Chiedo a Tarek se ci sono ancora intellettuali che hanno una visione sul futuro del Paese e lui mi risponde che sì, ce ne sono alcuni, ma che «c’è molta confusione e quando questo accade, la cultura tende a sedersi sul divano e aspettare per capire dove tira il vento». Nonostante la nebbia che ricopre la cultura in Egitto – aggiunge – ci sono tantissimi ragazzi che hanno un pensiero molto raffinato e che danno grande speranza per il futuro del Paese. «Parte della strada verso la rinascita – puntualizza – passa per la musica, e la cultura, e questo già comincia a vedersi. Oggi c’è uno sviluppo incredibile dei gruppi musicali, quando la musica sarà davvero pluralistica, sarà la svolta anche per l’Egitto. L’armonia, il movimento, il climax e l’anti climax fanno comprendere come la musica sia fatta di contrasti, che poi creano un armonia complessiva, lo stesso vale per la società.

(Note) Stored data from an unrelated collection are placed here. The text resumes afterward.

(* ===== verification/FictionArm64.v ===== *)
(** * Calls and callbacks on ARM64

    The backend of Arm64.v is a machine as well, in its Unix, Windows and Apple
    conventions. *)

From S2P Require Export FictionProps Arm64Props.
From stdpp Require Import gmap.
#[local] Open Scope Z_scope.

Section Arm64.
Variable os : arm64_os.
Variable f2d : Z -> Z.
Variable r0 : arm64_ret.
Variable slot0 : list Z.
#[local] Hint Extern 0 DataModel => exact (arm64_dm os) : typeclass_instances.

#[local] Instance arm64_Machine : Machine DCCallVM_arm64 DCArgs (DM := arm64_dm os) (H := a64_vm os f2d)
    (H0 := arm64_ArgReader os) := {
  m_ready n vm := a64_alloc os vm /\ q_vt vm = vt_arm64_p /\ 8 * Z.of_nat n <= mTotal (q_vec vm);
  m_fresh := a64_fresh os;
  m_enter k := cpu ← kernel_enter k; Some (dcCallbackThunkEntry cpu);
  m_leave v ch t :=
    slot ← match v with Some (t', x) => dcvalue_set os t' x slot0 | None => Some slot0 end;
    r ← callback_exit r0 ch slot;
    Some (ret_value os t r);
}.

Hypothesis Hslot : length slot0 = 8%nat.

Lemma enc_conv t n x : 8 * Z.of_nat n = ty_bits t -> enc LittleEndian n (conv t x) = enc LittleEndian n x.
Proof.
  intros Hn. assert (E : conv t x = wrapU (ty_bits t) x \/ conv t x = wrapS (ty_bits t) x).
  { destruct t; cbn [conv ty_bits]; try case_match; auto. }
  rewrite <- Hn in E. destruct E as [-> | ->]; [apply enc_wrapU|]. pose proof (ty_bits_pos t). apply enc_wrapS. lia.
Qed.

Lemma a64_signed_exit t x : val_ok t x ->
  m_leave (Machine := arm64_Machine) (Some (t, x)) (sigchar_of t) (signed_of t) = Some (conv (signed_of t) x).
Proof.
  intros Hx. assert (Hx' : val_ok (signed_of t) (conv (signed_of t) x)).
  { destruct (decide (t = TBool)) as [->|Hne]; [cbn [signed_of]; by rewrite val_ok_conv|].
    apply val_ok_of_conv. by destruct t. }
  destruct (a64_scalar_exit os r0 (signed_of t) _ slot0 Hslot Hx') as (slot & r & Hset & Hexit & Hret).
  assert (E : dcvalue_set os t x slot0 = Some slot).
  { rewrite <- Hset. unfold dcvalue_set. destruct (sizeof_bits os (signed_of t)) as [_ Hb].
    replace (sizeof_cty t) with (sizeof_cty (signed_of t)) by (by destruct t). by rewrite enc_conv. }
  cbn. rewrite E. cbn [mbind option_bind].
  replace (callback_exit r0 (sigchar_of t) slot) with (callback_exit r0 (sigchar_of (signed_of t)) slot) by (by destruct t).
  rewrite Hexit. cbn [mbind option_bind]. by rewrite Hret.
Qed.

Lemma arm64_MachineLaws : MachineLaws DCCallVM_arm64 DCArgs (H1 := arm64_Machine).
Proof.
  constructor.
  - intros n vm (Ha & Hvt & Hn). by apply reset_fresh.
  - intros n vm l Hf Hl Hok.
    destruct (fresh_call_a64 os f2d n vm l 0 Hf Hl Hok) as (vf & _ & _ & Hp & _). exists vf. split; [exact Hp|].
    intros target k Hk. destruct (fresh_call_a64 os f2d n vm l target Hf Hl Hok) as (vf' & cpu & p' & Hp' & Hkern & Hr).
    rewrite Hp in Hp'. injection Hp' as <-. exists (dcCallbackThunkEntry cpu), p'. split; [|exact Hr].
    assert (k = call vf target) as ->.
    { destruct Hk as [-> | [t ->]]; [by apply callVoid_a64|by apply call_kernel_a64]. }
    cbn. by rewrite Hkern.
  - intros t x Hx. by apply a64_signed_exit.
Qed.

Context {SV : Type} {P : Perl SV} {PL : PerlLaws SV} {AL : Allocator (DM := arm64_dm os)} {SRV : Services SV}.
Variable wchar_size : nat.
Variable double_to_float : Z -> Z.
Variable float_to_double : Z -> Z.
Variable sysv : bool.
Variable junk : list Z.
Variable dead_string : Z.
Variable stack_junk : SV.
Variable call_sv : SV -> list SV -> C SV.
Variable exec_aggr : arm64_kernel -> option arm64_ret.

(** Calls from Perl reach a Perl callback unchanged on ARM64, too. *)
Theorem arm64_calls_reach_perl types rt a c vm args h :
  bound types rt a -> coderef_of types rt c -> result_type rt = true ->
  a64_alloc os vm -> q_vt vm = vt_arm64_p -> 8 * Z.of_nat (length types) <= mTotal (q_vec vm) ->
  Forall2 (fits_arg double_to_float float_to_double) types args ->
  (forall svs h', Forall3 means types args svs ->
     wp (call_sv (cr_cv c) svs) h' (fun r _ => returnable rt r = true /\
       result_in_range double_to_float float_to_double rt r = true)) ->
  wp (perl_call (M := arm64_Machine) wchar_size double_to_float float_to_double sysv junk dead_string stack_junk
        call_sv exec_aggr a c vm args) h (fun v _ => exists svs r h0 h1,
    Forall3 means types args svs /\ touches (fun _ => False) h h0 /\
    call_sv (cr_cv c) svs h0 = Ret r h1 /\ means rt r v).
Proof. intros. by apply (calls_reach_perl (ML := arm64_MachineLaws) (OK := arm64_dm_ok os)). Qed.
End Arm64.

Saper accettare le diversità, rende una società più coesa». Molta povertà, conclude il suo ragionamento, «è indotta politicamente e crea persone passive e quindi più controllabili. Appena prendi iniziative, il governo ti ferma, lo vede come un male. Le persone hanno paura e non prendono più iniziative. La passività creata dall’oppressione politica e religiosa, che sono alleati, hanno distrutto per troppo tempo la creatività!».

Esco, la luna è crescente e mi guarda dal cielo. Mi incammino a piedi e dopo dieci minuti sono sulle rive del Nilo. I riflessi del satellite della terra si riflettono sulle sponde del fiume eterno. Le acque scorrono come fanno da millenni e io mi sento solamente una delle milioni di persone che hanno guardato il Nilo nei secoli. Un essere insignificante per il grande fiume, eppure esisto e il fiume brilla anche per me.